A device history record (dhr) review revealed no discrepancies that may have contributed to a complaint of this reported condition.
All quality assurance testing performed during manufacturing was acceptable.
The quality assurance review of the visual, physical and dimensional evaluation results indicated that the product met specification requirements.
In addition, all dhr are reviewed for accuracy prior to product release.
A sample consisting of one used uvc catheter, which came inside a generic plastic bag was returned for evaluation.
The sample shows signs of use; remains of blood.
Under water testing was performed and a leak below the strain relief was identified in the catheter.
Magnified pictures were taken and a tear/hole was observed.
Based on the fishbone diagram, the possible causes were identified as: machine malfunction, unintentional customer misuse, product inspection inadequacy or not performed, or a sharp object was used that came into contact with the catheter are all possibilities.
Sharp objects should not be used with a catheter.
It is important to consider that the instructions for use warn: exercise caution when using sharp instruments near the catheter.
Do not use instruments with sharp or rough edges directly on the catheter since even a minor cut could tear or break the catheter.
Do not pinch or bend the catheter back to temporarily occlude the catheter.
This causes increased stress on the catheter which can lead to a leak or break.
Do not use clamps on umbilical vessel catheters] and continues, do not use alcohol, acetone, or alcohol containing antiseptics directly on the catheter.

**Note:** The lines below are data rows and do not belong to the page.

(** * Expense Tracker API (backend/server.js): a shallow embedding

    The server is one Express application: a CORS policy, a MongoDB
    connection opened at start-up, one Mongoose model ([Expense]) and two
    protected routes, [GET /expenses] and [POST /expenses].

    JavaScript values and the coercions the handlers rely on ([!v],
    [Number(v)]) come first, then the cross-origin policy, the Mongoose
    model and its store, the two routes, written in state-passing style
    over the store, and the start-up of the process as a transition
    system.  The properties follow the definitions. *)

From Stdlib Require Import ZArith List String Ascii Bool Lia.
From Stdlib Require Import Permutation Sorted.
From Stdlib Require Import Floats.SpecFloat.
From Stdlib Require Import DecimalString.
Import ListNotations.

Local Open Scope string_scope.
Local Open Scope Z_scope.

Set Warnings "-register-all".

(* ================================================================== *)
(** * JavaScript values *)
(* ================================================================== *)

Module JS.

(** ** Numbers

    A JavaScript number is an IEEE-754 binary64 value.  [spec_float] is the
    Standard Library's executable specification of such values; precision
    53 and maximal exponent 1024 select binary64. *)

Definition number : Type := spec_float.

Definition prec : Z := 53.
Definition emax : Z := 1024.

Definition NaN : number := S754_nan.
Definition Infinity : number := S754_infinity false.
Definition pos_zero : number := S754_zero false.

Definition isNaN (n : number) : bool :=
  match n with S754_nan => true | _ => false end.

Definition isFinite (n : number) : bool :=
  match n with S754_zero _ | S754_finite _ _ _ => true | _ => false end.

(** The integer [z] as a number (round to nearest, ties to even). *)
Definition of_Z (z : Z) : number := binary_normalize prec emax z 0 false.

(** [m * 10^e] as a number, for [0 <= m].  For a negative [e] the quotient
    [m / 10^-e] is rounded once, by the division of the floating-point
    specification. *)
Definition of_decimal (m : Z) (e : Z) : number :=
  match m with
  | Zpos p =>
      if 0 <=? e then binary_normalize prec emax (Z.pos p * 10 ^ e) 0 false
      else SFdiv prec emax (S754_finite false p 0)
                           (S754_finite false (Z.to_pos (10 ^ (- e))) 0)
  | _ => S754_zero false
  end.

Definition apply_sign (neg : bool) (n : number) : number :=
  if neg then SFopp n else n.

(** ** Strings as sequences of 8-bit code units *)

Definition code (c : ascii) : Z := Z.of_nat (nat_of_ascii c).

(** StrWhiteSpaceChar, for the code units below 256: TAB, LF, VT, FF, CR,
    SP and NBSP. *)
Definition is_white_space (c : ascii) : bool :=
  let n := code c in
  ((9 <=? n) && (n <=? 13)) || (n =? 32) || (n =? 160).

Definition is_digit (c : ascii) : bool :=
  let n := code c in (48 <=? n) && (n <=? 57).

Definition digit_value (c : ascii) : Z := code c - 48.

(** The value of [c] as a digit in base [radix], when it is one. *)
Definition digit_in (radix : Z) (c : ascii) : option Z :=
  let n := code c in
  let v := if (48 <=? n) && (n <=? 57) then n - 48
           else if (97 <=? n) && (n <=? 102) then n - 87
           else if (65 <=? n) && (n <=? 70) then n - 55
           else radix in
  if v <? radix then Some v else None.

Carefully check antiseptic solutions for alcohol or acetone.
These substances may cause irreversible damage to the polyurethane which can lead to a leak or break.
Ensure gloves or other surfaces which have alcohol on them are completely dry before touching or manipulating the catheter.
There are a number of alternatives on the field like exposure to chemical agents, proximity to heat sources or manipulation per se, that may lead to tubing tear.
Moreover, the condition found in this sample caused a leak which would be identified during assembly operations, since manufacturing performs 100% pressure testing during production.
Based on the available information, it can be concluded that product was manufactured according to specifications; therefore the most probable root cause can be considered as unintentional misuse; most likely damaged during use caused due to manipulation by the user.
No complaint triggers or trends were identified and no harm was report in this complaint, and therefore no corrective or preventive actions are required.
It must be noted that in-process controls such as personnel training, incoming quality acceptance testing for raw material, 100% in process visual inspection and visual acceptance sampling are in place to prevent nonconforming product from leaving the manufacturing operations.
This complaint will be used for tracking and trending purposes.
If information is provided in the future, a supplemental report will be issued.